AIM OF THE EXERCISE: Below are entries. Copy exactly the lines running from the line that holds "(l ← arr_load" to the line that holds "(** The capability", with both ends included.

━━━━━━━━━━━━━━━━

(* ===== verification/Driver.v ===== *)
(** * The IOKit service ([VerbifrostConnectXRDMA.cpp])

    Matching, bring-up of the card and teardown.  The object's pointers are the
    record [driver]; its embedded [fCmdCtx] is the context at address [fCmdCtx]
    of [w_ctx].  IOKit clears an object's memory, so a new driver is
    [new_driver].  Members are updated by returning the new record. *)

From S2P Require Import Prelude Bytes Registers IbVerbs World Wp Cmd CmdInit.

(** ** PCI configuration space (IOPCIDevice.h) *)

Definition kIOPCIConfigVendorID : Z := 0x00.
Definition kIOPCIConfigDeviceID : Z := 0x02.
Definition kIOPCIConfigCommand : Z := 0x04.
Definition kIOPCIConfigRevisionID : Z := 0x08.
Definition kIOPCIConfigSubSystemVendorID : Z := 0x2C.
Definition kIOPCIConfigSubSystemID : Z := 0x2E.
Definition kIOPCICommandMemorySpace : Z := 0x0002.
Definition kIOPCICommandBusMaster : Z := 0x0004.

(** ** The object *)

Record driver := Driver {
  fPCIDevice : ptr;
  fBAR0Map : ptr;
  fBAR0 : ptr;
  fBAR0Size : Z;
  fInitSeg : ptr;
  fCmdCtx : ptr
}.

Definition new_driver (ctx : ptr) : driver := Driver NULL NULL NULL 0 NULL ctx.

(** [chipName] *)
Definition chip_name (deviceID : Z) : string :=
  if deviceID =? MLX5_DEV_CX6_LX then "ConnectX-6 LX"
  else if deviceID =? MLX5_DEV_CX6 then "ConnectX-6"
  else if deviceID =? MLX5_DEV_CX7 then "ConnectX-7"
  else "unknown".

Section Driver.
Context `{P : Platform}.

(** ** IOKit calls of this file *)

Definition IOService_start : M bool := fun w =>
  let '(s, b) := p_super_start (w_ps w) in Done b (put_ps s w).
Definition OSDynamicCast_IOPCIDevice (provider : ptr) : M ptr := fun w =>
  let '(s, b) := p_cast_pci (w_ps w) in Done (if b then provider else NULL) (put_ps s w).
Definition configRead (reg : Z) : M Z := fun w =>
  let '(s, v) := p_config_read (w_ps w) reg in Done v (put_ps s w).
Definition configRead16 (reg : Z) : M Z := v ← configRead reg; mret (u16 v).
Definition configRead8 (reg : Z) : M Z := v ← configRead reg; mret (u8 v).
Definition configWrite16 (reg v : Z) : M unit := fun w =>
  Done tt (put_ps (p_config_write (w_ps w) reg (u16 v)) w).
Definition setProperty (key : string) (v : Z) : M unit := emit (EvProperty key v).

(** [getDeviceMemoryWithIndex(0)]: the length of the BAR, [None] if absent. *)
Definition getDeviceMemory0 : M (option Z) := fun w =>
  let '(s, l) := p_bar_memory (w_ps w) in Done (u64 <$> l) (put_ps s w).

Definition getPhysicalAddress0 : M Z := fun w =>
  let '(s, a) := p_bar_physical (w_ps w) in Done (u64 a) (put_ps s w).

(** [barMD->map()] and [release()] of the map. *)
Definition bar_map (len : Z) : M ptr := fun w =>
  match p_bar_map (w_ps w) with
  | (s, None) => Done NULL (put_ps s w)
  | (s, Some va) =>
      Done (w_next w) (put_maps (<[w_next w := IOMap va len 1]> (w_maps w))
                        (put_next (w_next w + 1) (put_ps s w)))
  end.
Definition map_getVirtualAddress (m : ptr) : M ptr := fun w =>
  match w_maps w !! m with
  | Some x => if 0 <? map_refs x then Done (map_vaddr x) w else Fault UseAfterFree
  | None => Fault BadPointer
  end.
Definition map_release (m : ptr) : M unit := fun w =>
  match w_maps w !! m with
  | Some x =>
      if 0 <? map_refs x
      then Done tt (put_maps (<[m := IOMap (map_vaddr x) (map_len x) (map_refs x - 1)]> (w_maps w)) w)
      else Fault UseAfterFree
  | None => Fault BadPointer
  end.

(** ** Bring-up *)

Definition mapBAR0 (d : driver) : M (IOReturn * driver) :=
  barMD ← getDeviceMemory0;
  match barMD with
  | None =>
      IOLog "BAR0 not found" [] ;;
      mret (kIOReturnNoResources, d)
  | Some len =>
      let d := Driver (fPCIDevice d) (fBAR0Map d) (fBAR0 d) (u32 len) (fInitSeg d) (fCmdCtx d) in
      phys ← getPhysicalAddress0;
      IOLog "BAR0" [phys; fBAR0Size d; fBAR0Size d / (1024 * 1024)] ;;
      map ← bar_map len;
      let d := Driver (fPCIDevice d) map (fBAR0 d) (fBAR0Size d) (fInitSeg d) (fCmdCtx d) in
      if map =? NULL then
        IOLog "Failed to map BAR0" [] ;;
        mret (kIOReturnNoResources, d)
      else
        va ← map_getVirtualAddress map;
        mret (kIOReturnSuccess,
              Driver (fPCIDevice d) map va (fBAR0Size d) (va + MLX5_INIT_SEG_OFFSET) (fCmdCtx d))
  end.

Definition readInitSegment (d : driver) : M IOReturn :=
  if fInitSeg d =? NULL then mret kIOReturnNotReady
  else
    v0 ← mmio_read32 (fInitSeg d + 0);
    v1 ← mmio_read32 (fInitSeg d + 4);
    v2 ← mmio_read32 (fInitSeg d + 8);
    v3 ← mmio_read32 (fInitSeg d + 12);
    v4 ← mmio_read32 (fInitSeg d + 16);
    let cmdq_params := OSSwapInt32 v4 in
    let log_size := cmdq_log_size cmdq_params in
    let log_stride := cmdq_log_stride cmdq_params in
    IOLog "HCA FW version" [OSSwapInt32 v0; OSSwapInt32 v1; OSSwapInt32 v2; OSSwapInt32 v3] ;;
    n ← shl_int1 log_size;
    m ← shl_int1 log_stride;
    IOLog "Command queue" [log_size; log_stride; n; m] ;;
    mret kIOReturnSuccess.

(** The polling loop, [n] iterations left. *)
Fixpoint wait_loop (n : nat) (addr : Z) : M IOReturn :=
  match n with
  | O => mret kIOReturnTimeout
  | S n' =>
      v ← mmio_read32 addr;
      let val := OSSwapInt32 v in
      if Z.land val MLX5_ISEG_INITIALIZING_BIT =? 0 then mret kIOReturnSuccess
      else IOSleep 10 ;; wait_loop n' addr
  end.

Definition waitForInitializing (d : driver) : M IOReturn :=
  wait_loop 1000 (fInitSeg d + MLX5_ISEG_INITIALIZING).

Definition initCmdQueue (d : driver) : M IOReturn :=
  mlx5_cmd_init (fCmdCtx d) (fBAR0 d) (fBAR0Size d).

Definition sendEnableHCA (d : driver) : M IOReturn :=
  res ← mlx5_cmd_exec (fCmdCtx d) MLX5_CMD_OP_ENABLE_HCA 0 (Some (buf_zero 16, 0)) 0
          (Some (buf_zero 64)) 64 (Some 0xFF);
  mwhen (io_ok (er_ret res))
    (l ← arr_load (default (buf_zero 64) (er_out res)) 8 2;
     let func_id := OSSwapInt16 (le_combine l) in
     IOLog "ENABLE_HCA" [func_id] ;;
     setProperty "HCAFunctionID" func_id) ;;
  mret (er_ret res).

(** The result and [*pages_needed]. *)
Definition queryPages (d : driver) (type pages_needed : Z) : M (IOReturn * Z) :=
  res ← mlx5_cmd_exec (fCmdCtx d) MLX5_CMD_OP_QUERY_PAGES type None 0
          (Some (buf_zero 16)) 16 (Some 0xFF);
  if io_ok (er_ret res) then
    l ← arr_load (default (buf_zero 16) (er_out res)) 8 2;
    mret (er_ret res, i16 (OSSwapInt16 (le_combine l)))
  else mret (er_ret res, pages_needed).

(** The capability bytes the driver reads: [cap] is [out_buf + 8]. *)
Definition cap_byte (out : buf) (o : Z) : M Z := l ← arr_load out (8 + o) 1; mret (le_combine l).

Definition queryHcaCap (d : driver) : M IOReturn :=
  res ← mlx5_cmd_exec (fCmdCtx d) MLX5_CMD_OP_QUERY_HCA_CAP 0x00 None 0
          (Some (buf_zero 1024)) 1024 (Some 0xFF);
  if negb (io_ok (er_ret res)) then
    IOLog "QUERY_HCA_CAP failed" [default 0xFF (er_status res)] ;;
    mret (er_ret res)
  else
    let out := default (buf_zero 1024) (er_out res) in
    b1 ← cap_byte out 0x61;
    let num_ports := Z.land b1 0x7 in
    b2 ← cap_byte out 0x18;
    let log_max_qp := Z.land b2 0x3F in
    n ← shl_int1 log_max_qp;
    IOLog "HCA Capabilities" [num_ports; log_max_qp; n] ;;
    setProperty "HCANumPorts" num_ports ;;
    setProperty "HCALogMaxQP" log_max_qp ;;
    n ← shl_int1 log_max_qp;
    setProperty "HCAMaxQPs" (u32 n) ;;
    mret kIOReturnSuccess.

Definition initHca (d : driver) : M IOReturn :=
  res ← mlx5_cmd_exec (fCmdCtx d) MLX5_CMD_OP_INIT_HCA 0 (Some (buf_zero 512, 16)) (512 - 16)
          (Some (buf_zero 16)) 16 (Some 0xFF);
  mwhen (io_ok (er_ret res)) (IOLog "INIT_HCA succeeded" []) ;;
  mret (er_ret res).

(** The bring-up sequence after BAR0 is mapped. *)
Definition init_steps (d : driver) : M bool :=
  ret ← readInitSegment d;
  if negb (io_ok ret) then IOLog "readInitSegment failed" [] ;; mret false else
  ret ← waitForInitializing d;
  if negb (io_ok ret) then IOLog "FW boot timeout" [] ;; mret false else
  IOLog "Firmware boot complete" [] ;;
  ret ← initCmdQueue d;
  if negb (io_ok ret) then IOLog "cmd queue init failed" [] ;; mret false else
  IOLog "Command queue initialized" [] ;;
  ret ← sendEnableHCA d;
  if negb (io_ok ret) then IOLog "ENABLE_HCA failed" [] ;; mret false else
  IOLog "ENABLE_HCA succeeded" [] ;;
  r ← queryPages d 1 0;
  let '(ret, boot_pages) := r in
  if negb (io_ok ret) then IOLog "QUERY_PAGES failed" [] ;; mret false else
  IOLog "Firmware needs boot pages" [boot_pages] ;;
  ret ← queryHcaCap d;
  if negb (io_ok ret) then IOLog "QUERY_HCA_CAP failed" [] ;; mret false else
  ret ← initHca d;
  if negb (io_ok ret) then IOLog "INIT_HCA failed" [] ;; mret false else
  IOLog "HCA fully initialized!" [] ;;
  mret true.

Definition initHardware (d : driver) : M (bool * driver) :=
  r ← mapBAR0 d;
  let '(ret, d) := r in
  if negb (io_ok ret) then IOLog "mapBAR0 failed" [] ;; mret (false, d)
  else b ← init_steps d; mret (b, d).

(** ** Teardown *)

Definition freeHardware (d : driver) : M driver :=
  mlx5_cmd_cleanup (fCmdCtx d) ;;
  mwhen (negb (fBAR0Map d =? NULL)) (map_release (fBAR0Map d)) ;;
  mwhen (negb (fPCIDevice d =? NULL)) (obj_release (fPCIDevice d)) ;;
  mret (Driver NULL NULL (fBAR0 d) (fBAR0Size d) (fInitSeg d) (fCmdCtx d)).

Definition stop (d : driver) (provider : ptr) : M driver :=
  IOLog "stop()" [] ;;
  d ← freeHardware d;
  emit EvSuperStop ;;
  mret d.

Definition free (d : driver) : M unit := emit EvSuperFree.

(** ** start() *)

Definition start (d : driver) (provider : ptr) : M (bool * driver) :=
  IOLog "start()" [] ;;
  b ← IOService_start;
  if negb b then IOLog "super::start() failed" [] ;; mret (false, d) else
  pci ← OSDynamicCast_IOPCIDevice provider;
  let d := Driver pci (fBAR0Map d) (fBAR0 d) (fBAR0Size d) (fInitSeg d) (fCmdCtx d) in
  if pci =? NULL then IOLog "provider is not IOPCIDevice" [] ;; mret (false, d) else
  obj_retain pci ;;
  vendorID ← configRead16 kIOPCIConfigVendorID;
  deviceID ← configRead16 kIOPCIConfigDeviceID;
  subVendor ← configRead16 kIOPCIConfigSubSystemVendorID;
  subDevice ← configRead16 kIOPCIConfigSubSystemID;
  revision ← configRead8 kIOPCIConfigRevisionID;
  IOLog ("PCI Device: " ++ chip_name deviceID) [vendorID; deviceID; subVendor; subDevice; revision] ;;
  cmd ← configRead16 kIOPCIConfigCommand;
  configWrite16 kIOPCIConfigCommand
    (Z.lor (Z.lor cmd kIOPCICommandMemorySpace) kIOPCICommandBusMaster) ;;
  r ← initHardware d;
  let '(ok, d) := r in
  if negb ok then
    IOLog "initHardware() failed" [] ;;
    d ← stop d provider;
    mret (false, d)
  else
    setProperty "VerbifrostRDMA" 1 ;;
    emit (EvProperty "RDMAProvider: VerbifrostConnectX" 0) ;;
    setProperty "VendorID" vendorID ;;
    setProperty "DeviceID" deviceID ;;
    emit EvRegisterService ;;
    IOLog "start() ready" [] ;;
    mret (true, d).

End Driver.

━━━━━━━━━━━━━━━━

RESULT OF THE EXERCISE:
    (l ← arr_load (default (buf_zero 64) (er_out res)) 8 2;
     let func_id := OSSwapInt16 (le_combine l) in
     IOLog "ENABLE_HCA" [func_id] ;;
     setProperty "HCAFunctionID" func_id) ;;
  mret (er_ret res).

(** The result and [*pages_needed]. *)
Definition queryPages (d : driver) (type pages_needed : Z) : M (IOReturn * Z) :=
  res ← mlx5_cmd_exec (fCmdCtx d) MLX5_CMD_OP_QUERY_PAGES type None 0
          (Some (buf_zero 16)) 16 (Some 0xFF);
  if io_ok (er_ret res) then
    l ← arr_load (default (buf_zero 16) (er_out res)) 8 2;
    mret (er_ret res, i16 (OSSwapInt16 (le_combine l)))
  else mret (er_ret res, pages_needed).

(** The capability bytes the driver reads: [cap] is [out_buf + 8]. *)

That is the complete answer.